Information:

(** C2. An invocation always returns a [SearchOutput].  Every failure is
    found as a text in its [errors]: a thrown news call, a thrown post call,
    every error payload of either response, a failure raised while a story is
    normalized, and a start time that cannot be rendered.  The two steps are
    isolated: when the news call throws, the post endpoint is still called
    and the posts it returns are in the output; the stories normalized in
    step 1 are in the output whatever step 2 does. *)
Theorem searchNews_never_raises (now : Z) (params : SearchParams.t) :
  exists out s,
    run host client now params = (Ok out, s)
    /\ (forall q o err,
          In (NewsSearch q o) (St.calls s) ->
          news_search client q o = Throws err ->
          In (newsFailed err) (SearchOutput.errors out))
    /\ (forall q o err,
          In (PostsSearchRecent q o) (St.calls s) ->
          posts_searchRecent client q o = Throws err ->
          In (postFailed err) (SearchOutput.errors out))
    /\ (forall q o r errs e,
          In (NewsSearch q o) (St.calls s) ->
          news_search client q o = Returns r ->
          NewsResponse.errors r = Some errs -> In e errs ->
          In (newsApiError e) (SearchOutput.errors out))
    /\ (forall q o r errs e,
          In (PostsSearchRecent q o) (St.calls s) ->
          posts_searchRecent client q o = Returns r ->
          PostResponse.errors r = Some errs -> In e errs ->
          In (postsApiError e) (SearchOutput.errors out))
    /\ (forall q o r stories story rest rs err,
          In (NewsSearch q o) (St.calls s) ->
          news_search client q o = Returns r ->
          NewsResponse.data r = Some (stories ++ story :: rest) ->
          Forall2 (fun story r => normalizeStory host story = Ok r) stories rs ->
          normalizeStory host story = Raise err ->
          In (newsFailed err) (SearchOutput.errors out)
          /\ SearchOutput.news out = rs)
    /\ (forall err,
          SearchParams.posts params = true \/ SearchOutput.news out = [] ->
          toISOString (Date.minusDays now (SearchParams.days params)) = Raise err ->
          In (postFailed err) (SearchOutput.errors out))
    /\ (forall q o err iso,
          In (NewsSearch q o) (St.calls s) ->
          news_search client q o = Throws err ->
          toISOString (Date.minusDays now (SearchParams.days params)) = Ok iso ->
          let pq := buildPostQuery (SearchParams.queries params)
                      (SearchParams.lang params) (SearchParams.raw params) in
          let po := postOptions iso params in
          In (PostsSearchRecent pq po) (St.calls s)
          /\ forall r tweets,
               posts_searchRecent client pq po = Returns r ->
               PostResponse.data r = Some tweets ->
               Permutation (SearchOutput.posts out)
                           (map (normalizePost (userMapOf r)) tweets))
    /\ (forall q o r stories rs,
          In (NewsSearch q o) (St.calls s) ->
          news_search client q o = Returns r ->
          NewsResponse.data r = Some stories ->
          Forall2 (fun story r => normalizeStory host story = Ok r) stories rs ->
          SearchOutput.news out = rs).
Proof.
  eexists. eexists. split; [apply run_eq|]. simpl.
  set (ne := newsEffect host client params).
  set (go := SearchParams.posts params || (length (fst ne) =? 0)%nat).
  set (nq := buildNewsQuery (SearchParams.queries params)).
  assert (Hnews : forall q o,
            NewsSearch nq (newsOptions params) = NewsSearch q o
            \/ In (NewsSearch q o) (snd (if go then postEffect client now params
                                         else ([], [], []))) ->
            q = nq /\ o = newsOptions params).
  { intros q o [[= <- <-]|Hin]; [now split|]. exfalso.
    destruct go; [|destruct Hin]. unfold postEffect in Hin.
    destruct (toISOString _); [|destruct Hin].
    destruct (posts_searchRecent client _ _);
      destruct Hin as [Hin|[]]; discriminate Hin. }
  assert (Hpost : forall q o,
            NewsSearch nq (newsOptions params) = PostsSearchRecent q o
            \/ In (PostsSearchRecent q o)
                  (snd (if go then postEffect client now params
                        else ([], [], []))) ->
            go = true
            /\ exists iso,
                toISOString (Date.minusDays now (SearchParams.days params)) = Ok iso
                /\ q = buildPostQuery (SearchParams.queries params)
                         (SearchParams.lang params) (SearchParams.raw params)
                /\ o = postOptions iso params).
  { intros q o [H|Hin]; [discriminate H|].
    destruct go; [|destruct Hin]. split; [reflexivity|].
    now apply postEffect_calls. }
  assert (Hgo : SearchParams.posts params = true \/ fst ne = [] -> go = true).
  { intros [H|H]; subst go; rewrite H; [reflexivity|]. apply orb_true_r. }
  repeat apply conj.
  - (* the news call throws *)
    intros q o err Hin Hthrow. apply Hnews in Hin as [-> ->].
    apply in_app_iff. left. subst ne. rewrite (newsEffect_throws _ _ Hthrow).
    now left.
  - (* the post call throws *)
    intros q o err Hin Hthrow. apply Hpost in Hin as (-> & iso & Hiso & -> & ->).
    apply in_app_iff. right.
    destruct (postEffect_ok now params iso Hiso) as (_ & Hth & _).
    rewrite (Hth _ Hthrow). now left.
  - (* error payloads of the news response *)
    intros q o r errs e Hin Hret Herrs He. apply Hnews in Hin as [-> ->].
    apply in_app_iff. left. subst ne.
    destruct (newsEffect_returns _ _ Hret) as (tail & -> & _).
    apply in_app_iff. left. rewrite Herrs. simpl. now apply in_map.
  - (* error payloads of the post response *)
    intros q o r errs e Hin Hret Herrs He.
    apply Hpost in Hin as (-> & iso & Hiso & -> & ->).
    apply in_app_iff. right.
    destruct (postEffect_ok now params iso Hiso) as (_ & _ & Hr).
    destruct (Hr _ Hret) as [-> _]. rewrite Herrs. simpl. now apply in_map.
  - (* a story whose normalization raises *)
    intros q o r stories story rest rs err Hin Hret Hdata Hok Hraise.
    apply Hnews in Hin as [-> ->]. subst ne.
    destruct (newsEffect_returns _ _ Hret) as (tail & Herr & Hd).
    destruct (Hd _ Hdata) as [Hfst Htail].
    rewrite (normalizeAll_raise _ _ _ _ _ Hok Hraise) in Hfst, Htail.
    simpl in Hfst, Htail. split; [|exact Hfst].
    apply in_app_iff. left. rewrite Herr, Htail. apply in_app_iff. right.
    now left.
  - (* the start time cannot be rendered *)
    intros err Hcond Hraise. rewrite (Hgo Hcond).
    apply in_app_iff. right. unfold postEffect. rewrite Hraise. now left.
  - (* a news failure does not prevent post search *)
    intros q o err iso Hin Hthrow Hiso. apply Hnews in Hin as [-> ->].
    assert (Hgo' : go = true).
    { apply Hgo. right. subst ne. now rewrite (newsEffect_throws _ _ Hthrow). }
    rewrite Hgo'.
    destruct (postEffect_ok now params iso Hiso) as (Hcalls & _ & Hr).
    simpl in Hcalls, Hr. split.
    + right. rewrite Hcalls. now left.
    + intros r tweets Hret Hdata. destruct (Hr _ Hret) as [_ ->].
      rewrite Hdata. apply sort_permutation.
  - (* the stories of step 1 are returned *)
    intros q o r stories rs Hin Hret Hdata Hok.
    apply Hnews in Hin as [-> ->]. subst ne.
    destruct (newsEffect_returns _ _ Hret) as (tail & _ & Hd).
    destruct (Hd _ Hdata) as [-> _]. now rewrite (normalizeAll_ok _ _ Hok).
Qed.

Exercise requirements: Working from the records above, write out verbatim only the lines from the line containing "apply in_app_iff. left. rewrite Herrs." through the line containing "destruct (postEffect_ok now params iso Hiso) as (_ & _".

Output below:
    apply in_app_iff. left. rewrite Herrs. simpl. now apply in_map.
  - (* error payloads of the post response *)
    intros q o r errs e Hin Hret Herrs He.
    apply Hpost in Hin as (-> & iso & Hiso & -> & ->).
    apply in_app_iff. right.
    destruct (postEffect_ok now params iso Hiso) as (_ & _ & Hr).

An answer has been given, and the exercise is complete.